About me

I have been writing poetry and stories since I was a child, and a love of reading was instilled in me from an early age. I am passionate about writing, and hope you enjoy the books I have written. Whilst most of you sleep soundly in your beds, like many Parkinson’s patients, insomnia dictates, so during those hours that sleep eludes me, the house is tranquil and quiet, an atmosphere perfect to immerse myself in writing. My life has been a series of strange events, which have without doubt contributed to my creativity. To publish anything is to bear one’s soul to the world. It is to stand naked and let everyone see who you really are. I have poured my heart and soul out on paper and I hope to share this journey, immersing you in a story, capturing your attention and firing the imagination. Through my writing and public speaking I hope to bring greater awareness to the general public about living with chronic disease.

Friday, May 4, 2012

Student doctors

I was contacted by a doctor who knows me, asking if I'd be willing to participate in a programme for student doctors to familiarize themselves with talking to chronic patients. I naturally said "yes" and talked for two hours answering their questions, meeting them several times and finally they accompanied me on a regular hospital visit to see what a chronic patient goes through. The hospital staff had been told in advance of their attendance, and every nurse, technician and doctor I saw that day took time explaining to the student doctors about each test, why and what they were looking for.

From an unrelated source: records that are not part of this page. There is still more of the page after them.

(* ===== verification/SealedLayout.v ===== *)
(** * The ciphertext of a deposit, described ([core/src/upload.rs], [SealedLayout])

    A deposit's ciphertext as a prefix and a sequence of sealed chunks, any byte range
    of which can be produced on demand. The source ([core/src/source.rs]) is what a
    positional read finds at that moment: [None] when it cannot be opened or read, and
    the file's bytes otherwise; the chunks of one stream are read at different moments,
    so a stream takes one such reading per chunk. *)
From S2P Require Import Prelude.
From S2P Require Import ChunkCipher.
From S2P Require Import Store.
Local Open Scope Z_scope.
Local Open Scope arvolo_scope.

(** [SendSource::read_at_full] and [read_full_at]: up to [want] bytes from [offset]. *)
Definition read_at_full (file : option bytes) (want offset : Z) : option bytes :=
  (fun f => take (Z.to_nat want) (drop (Z.to_nat offset) f)) <$> file.

Definition TAG : Z := 16.

Record SealedLayout := mkSealedLayout {
  sl_key : bytes;
  sl_chunk_size : Z;
  sl_size : Z;
  sl_total_chunks : Z;
  sl_prefix : bytes;
  sl_len_prefixed : bool }.

(** [SealedLayout::new] and [SealedLayout::mailbox]. *)
Definition new_layout (key : bytes) (chunk_size size : Z) (prefix : bytes) (len_prefixed : bool)
    : SealedLayout :=
  mkSealedLayout key chunk_size size (wrap_u32 (div_ceil size chunk_size)) prefix len_prefixed.
Definition mailbox_layout (key : bytes) (size : Z) : SealedLayout :=
  new_layout key CHUNK_SIZE size [] false.

Definition framing (l : SealedLayout) : Z := if l.(sl_len_prefixed) then 4 else 0.

(** [SealedLayout::len]. *)
Definition layout_len (l : SealedLayout) : Z :=
  wrap_u64 (Z.of_nat (length l.(sl_prefix)) + l.(sl_size)
            + l.(sl_total_chunks) * (TAG + framing l)).

(** [SealedLayout::plain_offset]; the product is computed in 128 bits. *)
Definition plain_offset (l : SealedLayout) (cipher_offset : Z) : Z :=
  let len := layout_len l in
  if len =? 0 then 0 else wrap_u64 (Z.min cipher_offset len * l.(sl_size) / len).

(** [SealedLayout::unit_len]. *)
Definition unit_len (l : SealedLayout) (i : Z) : Z :=
  let pt := if i + 1 =? l.(sl_total_chunks) then l.(sl_size) - i * l.(sl_chunk_size)
            else l.(sl_chunk_size) in
  pt + TAG + framing l.

Section layout.
Context `{!Aes256Gcm}.

(** [SealedLayout::unit]. *)
Definition seal_unit (l : SealedLayout) (file : option bytes) (i : Z) : result bytes string :=
  let want := unit_len l i - TAG - framing l in
  match read_at_full file want (i * l.(sl_chunk_size)) with
  | None => Err "read source"
  | Some buf =>
      if negb (Z.of_nat (length buf) =? want) then Err "got shorter while it was being sent"
      else
        try! ct := seal_chunk l.(sl_key) (Z.to_N i) (Z.to_N l.(sl_total_chunks)) buf in
        if negb l.(sl_len_prefixed) then Ok ct
        else Ok (u32_to_le_bytes (Z.to_N (wrap_u32 (Z.of_nat (length ct)))) ++ ct)
  end.

(** The loop of [SealedLayout::stream] over the [n] chunks from [i] on: what it yields,
    and the fault it parks when it breaks off. *)
Fixpoint stream_loop (n : nat) (l : SealedLayout) (file : Z → option bytes) (to pos i skip : Z)
    : list bytes * option string :=
  match n with
  | O => ([], None)
  | S n =>
      if to <=? pos then ([], None)
      else
        match seal_unit l (file i) i with
        | Err e => ([], Some e)
        | Ok u =>
            let end_ := Z.min (skip + (to - pos)) (Z.of_nat (length u)) in
            let pos := pos + (end_ - skip) in
            let '(out, fault) := stream_loop n l file to pos (i + 1) 0 in
            (slice (Z.to_nat skip) (Z.to_nat end_) u :: out, fault)
        end
  end.

(** [SealedLayout::stream]. *)
Definition stream (l : SealedLayout) (file : Z → option bytes) (from to : Z)
    : list bytes * option string :=
  let to := Z.min to (layout_len l) in
  let plen := Z.of_nat (length l.(sl_prefix)) in
  let '(head, pos) :=
    if (from <? plen) && (from <? to) then
      let end_ := Z.min to plen in
      ([slice (Z.to_nat from) (Z.to_nat end_) l.(sl_prefix)], end_)
    else ([], from) in
  if to <=? pos then (head, None)
  else
    let full := unit_len l 0 in
    let i := wrap_u32 ((pos - plen) / full) in
    let skip := (pos - plen) mod full in
    let '(out, fault) :=
      stream_loop (Z.to_nat (l.(sl_total_chunks) - i)) l file to pos i skip in
    (head ++ out, fault).

(** [SealedLayout::to_vec]. *)
Fixpoint seal_units (n : nat) (l : SealedLayout) (file : Z → option bytes) (i : Z)
    : result (list bytes) string :=
  match n with
  | O => Ok []
  | S n =>
      try! u := seal_unit l (file i) i in
      try! us := seal_units n l file (i + 1) in
      Ok (u :: us)
  end.
Definition to_vec (l : SealedLayout) (file : Z → option bytes) : result bytes string :=
  try! us := seal_units (Z.to_nat l.(sl_total_chunks)) l file 0 in
  Ok (l.(sl_prefix) ++ mjoin us).
End layout.

(** * Any range of a sealed layout

    The length of a layout is what it produces, and the bytes made for a range are
    that range of the whole: what lets an interrupted upload carry on. *)
Local Open Scope Z_scope.


(** A layout whose sizes fit the integers they are kept in. *)
Definition layout_ok (l : SealedLayout) : Prop :=
  0 < l.(sl_chunk_size) ∧ 0 <= l.(sl_size) ∧
  l.(sl_total_chunks) = div_ceil l.(sl_size) l.(sl_chunk_size) ∧
  l.(sl_total_chunks) <= U32_MAX ∧
  zlen l.(sl_prefix) + l.(sl_size) + l.(sl_total_chunks) * (TAG + framing l) <= U64_MAX.

(** The reading of a source that had [plain]: at most cut short since, or unreadable. *)
Definition reads_of (plain : bytes) (file : option bytes) : Prop :=
  match file with Some f => f `prefix_of` plain | None => True end.

(** ** Lists of pieces *)

Lemma mjoin_cons {A} (x : list A) xs : mjoin (x :: xs) = x ++ mjoin xs.
Proof. done. Qed.

Lemma take_drop_app {A} n skip (u rest : list A) :
  (skip + n ≤ length u)%nat → take n (drop skip (u ++ rest)) = take n (drop skip u).
Proof.
  intros H. rewrite drop_app_le by lia. apply take_app_le. rewrite length_drop. lia.
Qed.

Lemma take_drop_over {A} n skip (u rest : list A) :
  (skip ≤ length u ≤ skip + n)%nat →
  take n (drop skip (u ++ rest)) = drop skip u ++ take (n - (length u - skip)) rest.
Proof.
  intros H. rewrite drop_app_le by lia. rewrite take_app_ge by (rewrite length_drop; lia).
  by rewrite length_drop.
Qed.
(* ===== verification/Link.v ===== *)
(** * The browser-download container ([core/src/link.rs])

    A file sealed for a download page: a header with the sealed name, then
    length-prefixed sealed chunks. The container is a layout ([SealedLayout.v]);
    [decrypt_link] is the decoder, over a cursor. *)
From S2P Require Import Prelude.
From S2P Require Import Text.
From S2P Require Import ChunkCipher.
From S2P Require Import SealedLayout.
Local Open Scope Z_scope.
Local Open Scope arvolo_scope.

Definition MAGIC : bytes := bytes_of "ARVLNK01".
Definition LINK_CHUNK_SIZE : Z := 1024 * 1024.
Definition META_INDEX : Z := U32_MAX.

Definition total_chunks_for (size chunk_size : Z) : Z := wrap_u32 (div_ceil size chunk_size).

Record LinkSeal := mkLinkSeal {
  ls_key : bytes; ls_revoke_token : string; ls_name : string; ls_size : Z }.

(** [Cursor] and its readers. *)
Record Cursor := mkCursor { cu_buf : bytes; cu_pos : Z }.

Definition cursor_take (n : Z) (c : Cursor) : result (bytes * Cursor) string :=
  let end_ := c.(cu_pos) + n in
  if (U64_MAX <? end_) || negb (end_ <=? Z.of_nat (length c.(cu_buf)))
  then Err "truncated link container"
  else Ok (slice (Z.to_nat c.(cu_pos)) (Z.to_nat end_) c.(cu_buf), mkCursor c.(cu_buf) end_).
Definition cursor_u32 (c : Cursor) : result (Z * Cursor) string :=
  try! (b, c) := cursor_take 4 c in Ok (Z.of_N (le_value b), c).
Definition cursor_u64 (c : Cursor) : result (Z * Cursor) string :=
  try! (b, c) := cursor_take 8 c in Ok (Z.of_N (le_value b), c).

Section link.
Context `{!Aes256Gcm}.

(** [link_layout]. *)
Definition link_layout (seal : LinkSeal) : result SealedLayout string :=
  let chunk_size := LINK_CHUNK_SIZE in
  let total_chunks := total_chunks_for seal.(ls_size) chunk_size in
  try! meta_ct := context "seal meta" (result_ok
    (seal_chunk seal.(ls_key) (Z.to_N META_INDEX) (Z.to_N total_chunks) (bytes_of seal.(ls_name)))) in
  let prefix := MAGIC ++ u32_to_le_bytes (Z.to_N chunk_size)
    ++ u64_to_le_bytes (Z.to_N seal.(ls_size))
    ++ u32_to_le_bytes (Z.to_N (wrap_u32 (Z.of_nat (length meta_ct)))) ++ meta_ct in
  Ok (new_layout seal.(ls_key) chunk_size seal.(ls_size) prefix true).

(** [encrypt_link], under a given seal. *)
Definition encrypt_link (seal : LinkSeal) (plain : bytes) : result bytes string :=
  try! l := link_layout seal in to_vec l (fun _ => Some plain).

(** The loop of [decrypt_link] over the [n] chunks from [i] on. *)
Fixpoint decrypt_chunks (n : nat) (key : bytes) (total_chunks i : Z) (c : Cursor)
    : result bytes string :=
  match n with
  | O => Ok []
  | S n =>
      try! (ct_len, c) := cursor_u32 c in
      try! (ct, c) := cursor_take ct_len c in
      try! pt := context "decrypt chunk" (result_ok
        (open_chunk key (Z.to_N i) (Z.to_N total_chunks) ct)) in
      try! rest := decrypt_chunks n key total_chunks (i + 1) c in
      Ok (pt ++ rest)
  end.

(** [decrypt_link]. *)
Definition decrypt_link (blob key : bytes) : result (string * bytes) string :=
  let c := mkCursor blob 0 in
  try! (magic, c) := cursor_take 8 c in
  if negb (bool_decide (magic = MAGIC)) then Err "not an arvolo link container"
  else
    try! (chunk_size, c) := cursor_u32 c in
    if negb (0 <? chunk_size) then Err "invalid chunk size"
    else
      try! (size, c) := cursor_u64 c in
      let total_chunks := total_chunks_for size chunk_size in
      try! (meta_len, c) := cursor_u32 c in
      try! (meta_ct, c) := cursor_take meta_len c in
      try! meta_pt := context "decrypt metadata" (result_ok
        (open_chunk key (Z.to_N META_INDEX) (Z.to_N total_chunks) meta_ct)) in
      try! name := context "file name is not valid UTF-8" (from_utf8 meta_pt) in
      try! out := decrypt_chunks (Z.to_nat total_chunks) key total_chunks 0 c in
      if negb (Z.of_nat (length out) =? size) then Err "recovered size mismatch"
      else Ok (name, out).
End link.

(** ** Reading what was written *)

(** What the cursor has left is [rest]. *)
Definition cursor_at (c : Cursor) (rest : bytes) : Prop :=
  0 <= c.(cu_pos) ∧ zlen c.(cu_buf) <= U64_MAX ∧ drop (Z.to_nat c.(cu_pos)) c.(cu_buf) = rest ∧
  c.(cu_pos) <= zlen c.(cu_buf).

Lemma cursor_take_app c x rest n :
  cursor_at c (x ++ rest) → zlen x = n →
  ∃ c', cursor_take n c = Ok (x, c') ∧ cursor_at c' rest.
Proof.
  intros (Hpos & Hmax & Hdrop & Hle) Hn. destruct c as [buf pos]. cbn in *.
  assert (pos + n <= zlen buf).
  { apply (f_equal length) in Hdrop. rewrite length_drop, length_app in Hdrop. lia. }
  exists (mkCursor buf (pos + n)). unfold cursor_take. cbn.
  rewrite (proj2 (Z.ltb_ge _ _)), (proj2 (Z.leb_le _ _)) by lia. cbn.
  split; [f_equal; f_equal|].
  - unfold slice. rewrite Hdrop. replace (_ - _)%nat with (length x) by lia. apply take_app_length.
  - unfold cursor_at. cbn. split_and!; try lia.
    replace (Z.to_nat (pos + n)) with (Z.to_nat pos + length x)%nat by lia.
    rewrite <- drop_drop, Hdrop. apply drop_app_length.
Qed.

Lemma cursor_u32_app c x rest :
  cursor_at c (u32_to_le_bytes (Z.to_N x) ++ rest) → is_u32 x →
  ∃ c', cursor_u32 c = Ok (x, c') ∧ cursor_at c' rest.
Proof.
  intros Hc Hx. destruct (cursor_take_app _ _ _ 4 Hc) as (c' & Ht & Hc').
  { unfold u32_to_le_bytes. by rewrite length_le_bytes. }
  exists c'. unfold cursor_u32. rewrite Ht. cbn [result_bind]. split; [|done].
  unfold is_u32, U32_MAX, u32_to_le_bytes in *. rewrite le_value_bytes by (cbn; lia). do 2 f_equal. lia.
Qed.

Lemma cursor_u64_app c x rest :
  cursor_at c (u64_to_le_bytes (Z.to_N x) ++ rest) → is_u64 x →
  ∃ c', cursor_u64 c = Ok (x, c') ∧ cursor_at c' rest.
Proof.
  intros Hc Hx. destruct (cursor_take_app _ _ _ 8 Hc) as (c' & Ht & Hc').
  { unfold u64_to_le_bytes. by rewrite length_le_bytes. }
  exists c'. unfold cursor_u64. rewrite Ht. cbn [result_bind]. split; [|done].
  unfold is_u64, U64_MAX, u64_to_le_bytes in *. rewrite le_value_bytes by (cbn; lia). do 2 f_equal. lia.
Qed.

Section roundtrip.
Context `{!Aes256Gcm, !Aes256GcmLaws}.

(** One chunk as the container holds it. *)
Lemma seal_unit_framed l plain i u :
  layout_ok l → l.(sl_len_prefixed) = true → zlen plain = l.(sl_size) →
  0 <= i < l.(sl_total_chunks) → l.(sl_chunk_size) <= LINK_CHUNK_SIZE →
  seal_unit l (Some plain) i = Ok u →
  ∃ ct pt, u = u32_to_le_bytes (Z.to_N (zlen ct)) ++ ct ∧ is_u32 (zlen ct) ∧
    open_chunk l.(sl_key) (Z.to_N i) (Z.to_N l.(sl_total_chunks)) ct = Ok pt ∧
    drop (Z.to_nat (i * l.(sl_chunk_size))) plain
      = pt ++ drop (Z.to_nat ((i + 1) * l.(sl_chunk_size))) plain.
Proof.
  intros (Hcs & Hsz & Ht & _ & _) Hp Hplain Hi Hsmall. unfold seal_unit.
  pose proof (div_ceil_spec _ _ Hsz Hcs) as (D1 & D2 & _). rewrite <- Ht in *.
  cbn [read_at_full fmap option_fmap option_map]. case_bool; [done|]. zbool.
  destruct (seal_chunk _ _ _ _) as [ct|] eqn:E; [|done]. cbn [result_bind]. rewrite Hp. cbn [negb].
  intros [= <-]. exists ct. eexists. pose proof (length_seal_chunk _ _ _ _ _ E) as Hlen.
  unfold CHUNK_TAG_LEN in Hlen.
  set (cs := sl_chunk_size l) in *. set (want := unit_len l i - TAG - framing l) in *.
  assert (want = if i + 1 =? sl_total_chunks l then sl_size l - i * cs else cs) as Hwant
    by (unfold want, unit_len; fold cs; lia).
  assert (want <= cs) by (destruct (Z.eqb_spec (i + 1) (sl_total_chunks l)); nia).
  assert (is_u32 (zlen ct)) as Hct by (unfold is_u32, U32_MAX, LINK_CHUNK_SIZE in *; lia).
  split_and!; [by rewrite wrap_u32_small|done|by eapply open_seal_chunk|].
  fold cs want.
  destruct (Z.eqb_spec (i + 1) (sl_total_chunks l)) as [Hlast|Hmore].
  - rewrite take_ge by (rewrite length_drop, Hwant; nia).
    rewrite (drop_ge plain (Z.to_nat ((i + 1) * cs))) by nia. by rewrite app_nil_r.
  - rewrite Hwant. replace (Z.to_nat ((i + 1) * cs)) with (Z.to_nat (i * cs) + Z.to_nat cs)%nat by nia.
    by rewrite <- drop_drop, take_drop.
Qed.

Lemma decrypt_chunks_units l plain n i us c rest :
  layout_ok l → l.(sl_len_prefixed) = true → zlen plain = l.(sl_size) →
  l.(sl_chunk_size) <= LINK_CHUNK_SIZE → 0 <= i → i + Z.of_nat n = l.(sl_total_chunks) →
  seal_units n l (fun _ => Some plain) i = Ok us → cursor_at c (mjoin us ++ rest) →
  decrypt_chunks n l.(sl_key) l.(sl_total_chunks) i c
    = Ok (drop (Z.to_nat (i * l.(sl_chunk_size))) plain).
Proof.
  intros Hok Hp Hplain Hsmall. revert i us c. induction n as [|n IH]; intros i us c Hi Hn Hus Hc; cbn [seal_units decrypt_chunks] in Hus |- *.
  - destruct Hok as (Hcs & Hsz & Ht & _). pose proof (div_ceil_spec _ _ Hsz Hcs) as (D1 & _).
    rewrite <- Ht in D1. by rewrite drop_ge by nia.
  - destruct (seal_unit l (Some plain) i) as [u|] eqn:E; [|done].
    destruct (seal_units n l _ (i + 1)) as [vs|] eqn:Ev; [|done]. injection Hus as <-.
    destruct (seal_unit_framed l plain i u) as (ct & pt & -> & Hct & Hopen & Hdrop); try done; [lia|].
    rewrite mjoin_cons, <- !app_assoc in Hc.
    apply cursor_u32_app in Hc as (c1 & -> & Hc1); [|done]. cbn [result_bind].
    destruct (cursor_take_app _ _ _ (zlen ct) Hc1 eq_refl) as (c2 & -> & Hc2). cbn [result_bind].
    rewrite Hopen. cbn [result_ok context result_bind].
    rewrite (IH (i + 1) vs c2) by (lia || done). cbn [result_bind]. by rewrite Hdrop.
Qed.

Lemma total_chunks_small size :
  0 <= size <= U32_MAX * LINK_CHUNK_SIZE →
  total_chunks_for size LINK_CHUNK_SIZE = div_ceil size LINK_CHUNK_SIZE ∧
  0 <= div_ceil size LINK_CHUNK_SIZE <= U32_MAX.
Proof.
  intros Hsize. pose proof (div_ceil_spec size LINK_CHUNK_SIZE ltac:(lia) eq_refl) as (D1 & D2 & D3 & D4).
  assert (div_ceil size LINK_CHUNK_SIZE <= U32_MAX) as Hn.
  { destruct (decide (size = 0)) as [Hz|Hz]; [apply D4 in Hz as ->; unfold U32_MAX; lia|].
    specialize (D2 ltac:(lia)). unfold U32_MAX, LINK_CHUNK_SIZE in *. lia. }
  split; [|lia]. apply wrap_u32_small. unfold is_u32. lia.
Qed.

(** The header of a container, and the layout it heads. *)
Lemma link_layout_spec seal l :
  link_layout seal = Ok l → 0 <= seal.(ls_size) <= U32_MAX * LINK_CHUNK_SIZE →
  zlen (bytes_of seal.(ls_name)) <= 65536 →
  layout_ok l ∧ l.(sl_key) = seal.(ls_key) ∧ l.(sl_size) = seal.(ls_size) ∧
  l.(sl_chunk_size) = LINK_CHUNK_SIZE ∧ l.(sl_len_prefixed) = true ∧
  ∃ meta, is_u32 (zlen meta) ∧
    l.(sl_prefix) = MAGIC ++ u32_to_le_bytes (Z.to_N LINK_CHUNK_SIZE)
      ++ u64_to_le_bytes (Z.to_N seal.(ls_size)) ++ u32_to_le_bytes (Z.to_N (zlen meta)) ++ meta ∧
    seal_chunk seal.(ls_key) (Z.to_N META_INDEX) (Z.to_N l.(sl_total_chunks)) (bytes_of seal.(ls_name))
      = Ok meta.
Proof.
  unfold link_layout. intros Hl Hsize Hname. destruct (total_chunks_small _ Hsize) as [Htot Hn].
  destruct (seal_chunk _ _ _ _) as [meta|] eqn:Em; [|done]. cbn [result_bind result_ok context] in Hl.
  apply Ok_inj in Hl as <-. pose proof (length_seal_chunk _ _ _ _ _ Em) as Hmeta. unfold CHUNK_TAG_LEN in Hmeta.
  assert (is_u32 (zlen meta)) as Hu by (unfold is_u32, U32_MAX; lia).
  rewrite wrap_u32_small by done. split; [|split_and!; try done; exists meta; by split_and!].
  unfold layout_ok, new_layout, framing. cbn [sl_prefix sl_size sl_chunk_size sl_total_chunks sl_len_prefixed].
  fold (total_chunks_for (ls_size seal) LINK_CHUNK_SIZE). rewrite Htot.
  rewrite !length_app, (length_le_bytes 4), (length_le_bytes 8), (length_le_bytes 4).
  change (length MAGIC) with 8%nat. unfold TAG, U32_MAX, U64_MAX, LINK_CHUNK_SIZE, is_u32 in *.
  split_and!; try lia.
Qed.

Lemma link_opens seal plain blob
    (Hkey : encrypt_link seal plain = Ok blob) (Hplain : zlen plain = seal.(ls_size))
    (Hsize : seal.(ls_size) <= U32_MAX * LINK_CHUNK_SIZE)
    (Hname : utf8_valid (bytes_of seal.(ls_name)) = true)
    (Hshort : zlen (bytes_of seal.(ls_name)) <= 65536) :
  decrypt_link blob seal.(ls_key) = Ok (seal.(ls_name), plain).
Proof.
  unfold encrypt_link in Hkey. destruct (link_layout seal) as [l|] eqn:El; [|done]. cbn [result_bind] in Hkey.
  destruct (link_layout_spec _ _ El ltac:(lia) Hshort)
    as (Hok & Ek & Esz & Ecs & Ep & meta & Hmeta & Hpre & Em).
  pose proof (to_vec_length _ _ _ Hok Hkey) as Hblob. unfold to_vec in Hkey.
  destruct (seal_units _ l _ 0) as [us|] eqn:Eu; [|done]. injection Hkey as <-.
  assert (cursor_at (mkCursor (sl_prefix l ++ mjoin us) 0) (sl_prefix l ++ mjoin us)) as Hc.
  { unfold cursor_at. cbn [cu_buf cu_pos]. rewrite Hblob. unfold layout_len, wrap_u64, U64_MAX.
    pose proof (Z.mod_pos_bound (zlen (sl_prefix l) + sl_size l + sl_total_chunks l * (TAG + framing l))
      (2 ^ 64) eq_refl). split_and!; try done; lia. }
  unfold decrypt_link. rewrite Hpre in Hc at 2. rewrite <- !app_assoc in Hc.
  destruct (cursor_take_app _ MAGIC _ 8 Hc eq_refl) as (c1 & -> & C1). cbn [result_bind].
  rewrite bool_decide_true by done. cbn [negb].
  apply cursor_u32_app in C1 as (c2 & -> & C2); [|done]. cbn [result_bind].
  change (negb (0 <? LINK_CHUNK_SIZE)) with false. cbn match.
  apply cursor_u64_app in C2 as (c3 & -> & C3); [|unfold is_u64, U32_MAX, LINK_CHUNK_SIZE, U64_MAX in *; lia].
  cbn [result_bind]. apply cursor_u32_app in C3 as (c4 & -> & C4); [|done]. cbn [result_bind].
  destruct (cursor_take_app _ meta _ (zlen meta) C4 eq_refl) as (c5 & -> & C5). cbn [result_bind].
  destruct (total_chunks_small (ls_size seal) ltac:(lia)) as [-> Hn].
  assert (div_ceil (ls_size seal) LINK_CHUNK_SIZE = sl_total_chunks l) as Ht
    by (rewrite (proj1 (proj2 (proj2 Hok))); congruence). rewrite Ht in *.
  rewrite (open_seal_chunk _ _ _ _ _ Em). cbn [result_ok context result_bind].
  rewrite from_utf8_bytes_of by done. cbn [context result_bind]. rewrite <- Ek.
  rewrite (decrypt_chunks_units l plain _ 0 us c5 [])
    by (first [done | lia | by rewrite Esz | by rewrite Ecs | by rewrite app_nil_r]).
  cbn [result_bind]. rewrite drop_0. by rewrite Hplain, Z.eqb_refl.
Qed.

(** C17. A download page gets back what was linked: decoding the container of a file
    under its key gives the file's name and its bytes, for every file whose chunk
    count fits, the empty one included. *)
Theorem link_roundtrip seal plain blob
    (Hkey : encrypt_link seal plain = Ok blob) (Hplain : zlen plain = seal.(ls_size))
    (Hsize : seal.(ls_size) <= U32_MAX * LINK_CHUNK_SIZE)
    (Hname : utf8_valid (bytes_of seal.(ls_name)) = true)
    (Hshort : zlen (bytes_of seal.(ls_name)) <= 65536) :
  decrypt_link blob seal.(ls_key) = Ok (seal.(ls_name), plain).
Proof. by apply link_opens. Qed.

(** No nonce is used twice under a link's key: the sealed name and the chunks of one
    container are sealed under pairwise different nonces. *)
Theorem link_nonces_distinct seal l i
    (Hl : link_layout seal = Ok l) (Hsize : 0 <= seal.(ls_size) <= U32_MAX * LINK_CHUNK_SIZE)
    (Hi : 0 <= i < l.(sl_total_chunks)) :
  chunk_nonce (Z.to_N i) ≠ chunk_nonce (Z.to_N META_INDEX) ∧
  ∀ j, 0 <= j < l.(sl_total_chunks) → chunk_nonce (Z.to_N i) = chunk_nonce (Z.to_N j) → i = j.
Proof.
  assert (l.(sl_total_chunks) <= U32_MAX) as Hmax.
  { unfold link_layout in Hl. destruct (seal_chunk _ _ _ _); [|done]. injection Hl as <-. cbn.
    change (total_chunks_for (ls_size seal) LINK_CHUNK_SIZE <= U32_MAX).
    destruct (total_chunks_small _ Hsize) as [-> ?]. lia. }
  unfold META_INDEX, U32_MAX in *.
  split; [|intros j Hj]; intros ?%chunk_nonce_inj; lia.
Qed.
End roundtrip.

It was an extremely long and tiring day, but the student doctors learnt a great deal from this experience. A copy of my book was given to them to read completing the picture of a patient with a rare chronic disease. This programme has been extremely successful and seen as an important additional learning exercise for new student doctors, which they hope will become a permanent part of the syllabus.

1 comment:

  1. What an amazing thing to do, Elaine. I can imagine how exhausting that day must have been for you. There are not many people out there who have the satisfaction during their lifetime, of knowing that the attitude of every single student doctor who saw you that day will change due to your courageous way of dealing with what life has dealt you. They will think twice about their attitudes when they come into contact with a person suffering from a genetic illness; or two.